Dataset records
◇ ◇ ◇ ◇ ◇

Lemma step_thread_forward cfg t th th' w' ev :
  Safe cfg -> threads cfg !! t = Some th ->
  step_thread _factories th (world cfg) = Some (th', w', ev) ->
  forward (world cfg) w'.
Proof.
  intros HS Ht Hstep.
  pose proof (thread_ok_lookup _ _ _ HS Ht) as [Hc Hstk].
  pose proof (safe_wf _ _ HS) as Hwf.
  destruct th as [c stk]. simpl in Hc, Hstk.
  destruct c; simpl in Hstep.
  - destruct (_factories !! ty); injection Hstep as <- <- <-; apply forward_refl.
  - destruct (_factories !! ty); injection Hstep as <- <- <-; apply forward_refl.
  - destruct idxs; injection Hstep as <- <- <-; apply forward_refl.
  - destruct (vec_at factories index) as [desc|];
      [|injection Hstep as <- <- <-; apply forward_refl].
    destruct (type desc); injection Hstep as <- <- <-;
      first [apply forward_emplace_instances | apply forward_record_invocation].
  - destruct Hc as ((Hd & Hty & (n & Hn & Hi) & Hcr) & _).
    destruct (initialized (slot this key i (world cfg))) eqn:Hinit;
      injection Hstep as <- <- <-; [apply forward_refl|].
    by eapply forward_claimed.
  - destruct c; injection Hstep as <- <- <-;
      first [apply forward_alloc | apply forward_refl].
  - destruct (serviceFuture (slot this key i (world cfg))); [|done].
    injection Hstep as <- <- <-. apply forward_push_order.
  - destruct (serviceFuture (slot this key i (world cfg))) as [v|]; [|done].
    destruct v; try (injection Hstep as <- <- <-; apply forward_refl).
    all: destruct (convert desc _); injection Hstep as <- <- <-; apply forward_refl.
  - destruct stk as [|f stk]; [done|]. destruct f; try done.
    + injection Hstep as <- <- <-; apply forward_refl.
    + injection Hstep as <- <- <-; apply forward_refl.
    + injection Hstep as <- <- <-.
      apply Forall_cons in Hstk as [(Hd & Hty & (n & Hn & Hi) & Hcr) Hstk].
      destruct (pending_insert _ _ _ Ht) as (rest0 & Hold & _). simpl in Hold.
      eapply forward_fulfilled; [done..|].
      apply (safe_claimed _ _ HS). rewrite Hold. apply elem_of_cons. by left.
    + destruct (convert desc a); injection Hstep as <- <- <-; apply forward_refl.
  - destruct stk as [|f stk]; [done|]. destruct f; try done.
    injection Hstep as <- <- <-; apply forward_refl.
  - destruct stk as [|f stk]; [done|]. injection Hstep as <- <- <-; apply forward_refl.
  - done.
Qed.

Lemma forward_createScope w : WF w -> forward w (createScope w).2.
Proof.
  intros Hwf. pose proof (wf_scopes _ _ Hwf) as Hb. constructor; intros *.
  - simpl. lia.
  - unfold array_size. by rewrite members_createScope.
  - by rewrite slot_createScope.
  - by rewrite slot_createScope.
Qed.

Lemma exists_in_created p w : exists_in p w = true -> created p w.
Proof. destruct p; simpl; [done|]. by intros ?%bool_decide_eq_true. Qed.

Lemma pending_app ths1 ths2 : pending (ths1 ++ ths2) = pending ths1 ++ pending ths2.
Proof. unfold pending. apply bind_app. Qed.

(** Every action keeps the invariant, in a world that comes later, and
    takes no answer back. *)
Lemma act_Safe a cfg cfg' :
  Safe cfg -> act _factories a cfg = Some cfg' ->
  Safe cfg' /\ forward (world cfg) (world cfg') /\
  answers cfg `prefix_of` answers cfg'.
Proof.
  intros HS Hact. unfold act in Hact.
  destruct (existsb is_undefined (threads cfg)); [done|].
  destruct a as [t|r|].
  - destruct (threads cfg !! t) as [th|] eqn:Ht; [|done].
    destruct (step_thread _factories th (world cfg)) as [[[th' w'] ev]|] eqn:Hstep;
      [|done].
    injection Hact as <-. split_and!.
    + by eapply step_thread_Safe.
    + by eapply step_thread_forward.
    + simpl. by apply prefix_app_r.
  - destruct (exists_in (receiver r) (world cfg)) eqn:Hex; [|done].
    injection Hact as <-. split_and!; [|apply forward_refl|done].
    destruct HS as [Hwf Hths Hnd Hcl Hans]. constructor; simpl; try done.
    + apply Forall_app. split; [done|]. apply Forall_singleton.
      apply exists_in_created in Hex. by destruct r.
    + rewrite pending_app. destruct r; simpl; by rewrite app_nil_r.
    + intros p k i. rewrite pending_app. destruct r; simpl; rewrite app_nil_r; apply Hcl.
  - injection Hact as <-.
    pose proof (forward_createScope _ (safe_wf _ _ HS)) as Hfw.
    split_and!; [|done|done].
    destruct HS as [Hwf Hths Hnd Hcl Hans].
    constructor; cbn [world threads answers]; try done.
    + by apply WF_createScope.
    + eapply Forall_impl; [exact Hths|]. intros th. by apply thread_ok_forward.
    + intros p k i Hin. rewrite <- (Hcl p k i Hin).
      apply (slot_createScope p k i (world cfg)), (wf_scopes _ _ Hwf).
    + eapply Forall_impl; [exact Hans|]. intros a. by apply answered_forward.
Qed.

Lemma Safe_init heap0 : Safe (init heap0).
Proof.
  constructor; simpl.
  - apply WF_World_new.
  - constructor.
  - constructor.
  - by intros p k i ?%elem_of_nil.
  - constructor.
Qed.

Lemma run_app schedule1 schedule2 cfg :
  run _factories (schedule1 ++ schedule2) cfg =
  run _factories schedule2 (run _factories schedule1 cfg).
Proof. unfold run. apply foldl_app. Qed.

Lemma run_Safe schedule cfg :
  Safe cfg ->
  Safe (run _factories schedule cfg) /\
  forward (world cfg) (world (run _factories schedule cfg)) /\
  answers cfg `prefix_of` answers (run _factories schedule cfg).
Proof.
  revert cfg. induction schedule as [|a schedule IH]; intros cfg HS.
  { split_and!; [done | apply forward_refl | done]. }
  simpl. destruct (act _factories a cfg) as [cfg'|] eqn:Hact; simpl; [|by apply IH].
  destruct (act_Safe _ _ _ HS Hact) as (HS' & Hfw & Hpre).
  destruct (IH cfg' HS') as (HS'' & Hfw' & Hpre').
  split_and!; [done | by eapply forward_trans | by etrans].
Qed.

(** The handles of a slot are conversions of its one instance. *)
Lemma handles_answered cfg p k i h :
  Safe cfg -> h ∈ handles p k i cfg ->
  exists desc v, descriptor _factories k i = Some desc /\ type desc <> Transient /\
    slot p k i (world cfg) = mkCS true (Some v) /\ v <> AnyNull /\
    convert desc v = Some h.
Proof.
  intros HS Hin. unfold handles in Hin.
  apply list_elem_of_omap in Hin as ([[[p' k'] i'] h'] & Hin & Heq). simpl in Heq.
  case_decide as Hd; [|done]. injection Heq as ->. injection Hd as -> -> ->.
  pose proof (safe_answers _ _ HS) as Hans.
  rewrite Forall_forall in Hans. destruct (Hans _ Hin) as (desc & v & ? & ? & Hv & ? & ?).
  exists desc, v. split_and!; try done.
  pose proof (wf_future _ _ (safe_wf _ _ HS) _ _ _ _ Hv) as Hi.
  destruct (slot p k i (world cfg)) as [b o]. simpl in *. by subst.
Qed.

End Safety.

(** *** One thread alone *)

Section LoneThread.
Variable _factories : Registry.

Local Abbreviation moves := (Threads.moves _factories).
Local Abbreviation arrives := (Threads.arrives _factories).

Lemma moves_step th w th' w' ev :
  step_thread _factories th w = Some (th', w', ev) -> moves (th, w) (th', w').
Proof. intros H. by exists ev. Qed.

Lemma arrives_step {A} (ret : A -> Control) stk x y o :
  moves x y -> arrives ret stk y o -> arrives ret stk x o.
Proof.
  intros Hm. destruct o as [a w'|e w'| | |]; simpl; try done.
  - intros H. by eapply rtc_l.
  - intros H. by eapply rtc_l.
  - intros (z & H & Hw). exists z. split; [by eapply rtc_l | done].
  - intros (stk' & w' & H). exists stk', w'. by eapply rtc_l.
Qed.

Lemma arrives_bind {A B} (retA : A -> Control) (retB : B -> Control) f stk x
    (o : outcome A) (k : A -> World -> outcome B) :
  arrives retA (f :: stk) x o ->
  (forall a w', o = Done a w' -> arrives retB stk ((retA a, f :: stk), w') (k a w')) ->
  arrives retB stk x
    match o with
    | Done a w' => k a w'
    | Raised e w' => Raised e w'
    | Blocked => Blocked
    | OutOfFuel => OutOfFuel
    | Undefined => Undefined
    end.
Proof.
  destruct o as [a w'|e w'| | |]; simpl; intros Ho Hk; try done.
  - specialize (Hk a w' eq_refl).
    destruct (k a w') as [b w''|e w''| | |]; simpl in *; try done.
    + by etrans.
    + by etrans.
    + destruct Hk as (z & H & Hw). exists z. split; [by etrans | done].
    + destruct Hk as (stk' & w'' & H). exists stk', w''. by etrans.
  - eapply rtc_r; [exact Ho|]. by exists None.
Qed.

Section Lookup.
Variable res : Resolver.
Hypothesis res_arrives : forall key factories this sp index stk w,
  arrives Returning stk ((AtResolve key factories this sp index, stk), w)
    (res key factories this sp index w).

Lemma getService_with_arrives self ty stk w :
  arrives Returning stk ((AtGetService self ty, stk), w)
    (getService_with _factories res self ty w).
Proof using All.
  unfold getService_with.
  destruct (_factories !! ty) as [factories|] eqn:Hf.
  - eapply arrives_step.
    { eapply (moves_step _ _ _ _ None). simpl. rewrite Hf. reflexivity. }
    destruct self as [|id]; simpl.
    + replace (match head factories with Some _ => Root | None => Root end)
        with Root by (by destruct (head factories)).
      apply res_arrives.
    + destruct (head factories) as [front|]; simpl.
      * destruct (is_Scoped (type front)); apply res_arrives.
      * apply res_arrives.
  - apply rtc_once. eapply (moves_step _ _ _ _ None). simpl. by rewrite Hf.
Qed.

Lemma getServices_loop_arrives self ty factories idxs acc stk w :
  arrives ReturningMany stk ((AtLoop self ty factories idxs acc, stk), w)
    (getServices_loop res self ty factories idxs acc w).
Proof using All.
  revert acc w. induction idxs as [|i rest IH]; intros acc w.
  { apply rtc_once. by eapply (moves_step _ _ _ _ None). }
  eapply arrives_step.
  { by eapply (moves_step _ _ _ _ None). }
  cbn [getServices_loop].
  set (this := match factories !! i with
               | Some desc => owner_for self (type desc)
               | None => Root
               end).
  set (call := match self with
               | Root => res ty factories Root Root (N.of_nat i)
               | Scope id => _
               end).
  assert (Hcall : call = res ty factories this self (N.of_nat i)).
  { unfold call, this. destruct self as [|id]; simpl.
    - by destruct (factories !! i).
    - destruct (factories !! i) as [desc|]; [|done]. by destruct (is_Scoped (type desc)). }
  rewrite Hcall.
  apply (arrives_bind Returning ReturningMany (InLoop self ty factories rest acc) stk _
           (res ty factories this self (N.of_nat i) w)
           (fun a w' => getServices_loop res self ty factories rest (acc ++ [a]) w')).
  - apply res_arrives.
  - intros a w' _. eapply arrives_step; [|apply IH].
    by eapply (moves_step _ _ _ _ None).
Qed.

Lemma getServices_with_arrives self ty stk w :
  arrives ReturningMany stk ((AtGetServices self ty, stk), w)
    (getServices_with _factories res self ty w).
Proof using All.
  unfold getServices_with.
  destruct (_factories !! ty) as [factories|] eqn:Hf.
  - eapply arrives_step; [|apply getServices_loop_arrives].
    eapply (moves_step _ _ _ _ None). simpl. by rewrite Hf.
  - apply rtc_once. eapply (moves_step _ _ _ _ None). simpl. by rewrite Hf.
Qed.

Lemma runClosure_arrives c sp stk w :
  arrives Returning stk ((AtClosure c sp, stk), w)
    (runClosure (getService_with _factories res sp) (getServices_with _factories res sp)
       c w).
Proof using All.
  revert stk w. induction c as [impl args|t k IH|t k IH|e|]; intros stk w.
  - apply rtc_once. by eapply (moves_step _ _ _ _ None).
  - eapply arrives_step; [by eapply (moves_step _ _ _ _ None)|].
    cbn [runClosure].
    apply (arrives_bind Returning Returning (InClosure sp k) stk _
             (getService_with _factories res sp t w)
             (fun a w' => runClosure (getService_with _factories res sp)
                            (getServices_with _factories res sp) (k a) w')).
    + apply getService_with_arrives.
    + intros a w' _. eapply arrives_step; [|apply IH].
      by eapply (moves_step _ _ _ _ None).
  - eapply arrives_step; [by eapply (moves_step _ _ _ _ None)|].
    cbn [runClosure].
    apply (arrives_bind ReturningMany Returning (InClosureMany sp k) stk _
             (getServices_with _factories res sp t w)
             (fun l w' => runClosure (getService_with _factories res sp)
                            (getServices_with _factories res sp) (k l) w')).
    + apply getServices_with_arrives.
    + intros l w' _. eapply arrives_step; [|apply IH].
      by eapply (moves_step _ _ _ _ None).
  - apply rtc_once. by eapply (moves_step _ _ _ _ None).
  - apply rtc_once. by eapply (moves_step _ _ _ _ None).
Qed.

Lemma runFactory_arrives f sp stk w :
  arrives Returning stk ((start f sp, stk), w)
    (runFactory (getService_with _factories res sp) (getServices_with _factories res sp)
       f w).
Proof using All.
  destruct f as [c|p]; simpl.
  - apply runClosure_arrives.
  - apply rtc_refl.
Qed.

End Lookup.

Lemma convert_arrives desc v stk w :
  arrives Returning stk ((Returning v, InConvert desc :: stk), w) (apply_convert desc v w).
Proof.
  unfold apply_convert.
  destruct (convert desc v) as [h|] eqn:Hconv; simpl.
  - apply rtc_once. eapply (moves_step _ _ _ _ None). simpl. by rewrite Hconv.
  - apply rtc_once. eapply (moves_step _ _ _ _ None). simpl. by rewrite Hconv.
Qed.

(** The last [serviceFuture.get()] and the conversion. *)
Lemma get_arrives this key i desc v stk w :
  serviceFuture (slot this key i w) = Some v ->
  arrives Returning stk ((AtGet this key i desc, stk), w) (convert_deref desc v w).
Proof.
  intros Hv. destruct (decide (v = AnyNull)) as [->|Hnn].
  { simpl. exists stk, w. apply rtc_once. eapply (moves_step _ _ _ _ None).
    simpl. by rewrite Hv. }
  assert (Hc : convert_deref desc v w = apply_convert desc v w) by by destruct v.
  rewrite Hc. unfold apply_convert.
  destruct (convert desc v) as [h|] eqn:Hconv; simpl.
  - apply rtc_once. eapply (moves_step _ _ _ _ (Some (this, key, i, h))).
    simpl. rewrite Hv, Hconv. by destruct v.
  - apply rtc_once. eapply (moves_step _ _ _ _ None).
    simpl. rewrite Hv, Hconv. by destruct v.
Qed.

◇ ◇ ◇ ◇ ◇

Work request ▸ Of the entries listed above, reproduce only the lines starting at the line containing "cbn [getServices_loop]." and ending at the line containing "apply (arrives_bind Returning Returning (InClosure". Include both, exactly as they stand.

Solution to this exercise ▸
  cbn [getServices_loop].
  set (this := match factories !! i with
               | Some desc => owner_for self (type desc)
               | None => Root
               end).
  set (call := match self with
               | Root => res ty factories Root Root (N.of_nat i)
               | Scope id => _
               end).
  assert (Hcall : call = res ty factories this self (N.of_nat i)).
  { unfold call, this. destruct self as [|id]; simpl.
    - by destruct (factories !! i).
    - destruct (factories !! i) as [desc|]; [|done]. by destruct (is_Scoped (type desc)). }
  rewrite Hcall.
  apply (arrives_bind Returning ReturningMany (InLoop self ty factories rest acc) stk _
           (res ty factories this self (N.of_nat i) w)
           (fun a w' => getServices_loop res self ty factories rest (acc ++ [a]) w')).
  - apply res_arrives.
  - intros a w' _. eapply arrives_step; [|apply IH].
    by eapply (moves_step _ _ _ _ None).
Qed.

Lemma getServices_with_arrives self ty stk w :
  arrives ReturningMany stk ((AtGetServices self ty, stk), w)
    (getServices_with _factories res self ty w).
Proof using All.
  unfold getServices_with.
  destruct (_factories !! ty) as [factories|] eqn:Hf.
  - eapply arrives_step; [|apply getServices_loop_arrives].
    eapply (moves_step _ _ _ _ None). simpl. by rewrite Hf.
  - apply rtc_once. eapply (moves_step _ _ _ _ None). simpl. by rewrite Hf.
Qed.

Lemma runClosure_arrives c sp stk w :
  arrives Returning stk ((AtClosure c sp, stk), w)
    (runClosure (getService_with _factories res sp) (getServices_with _factories res sp)
       c w).
Proof using All.
  revert stk w. induction c as [impl args|t k IH|t k IH|e|]; intros stk w.
  - apply rtc_once. by eapply (moves_step _ _ _ _ None).
  - eapply arrives_step; [by eapply (moves_step _ _ _ _ None)|].
    cbn [runClosure].
    apply (arrives_bind Returning Returning (InClosure sp k) stk _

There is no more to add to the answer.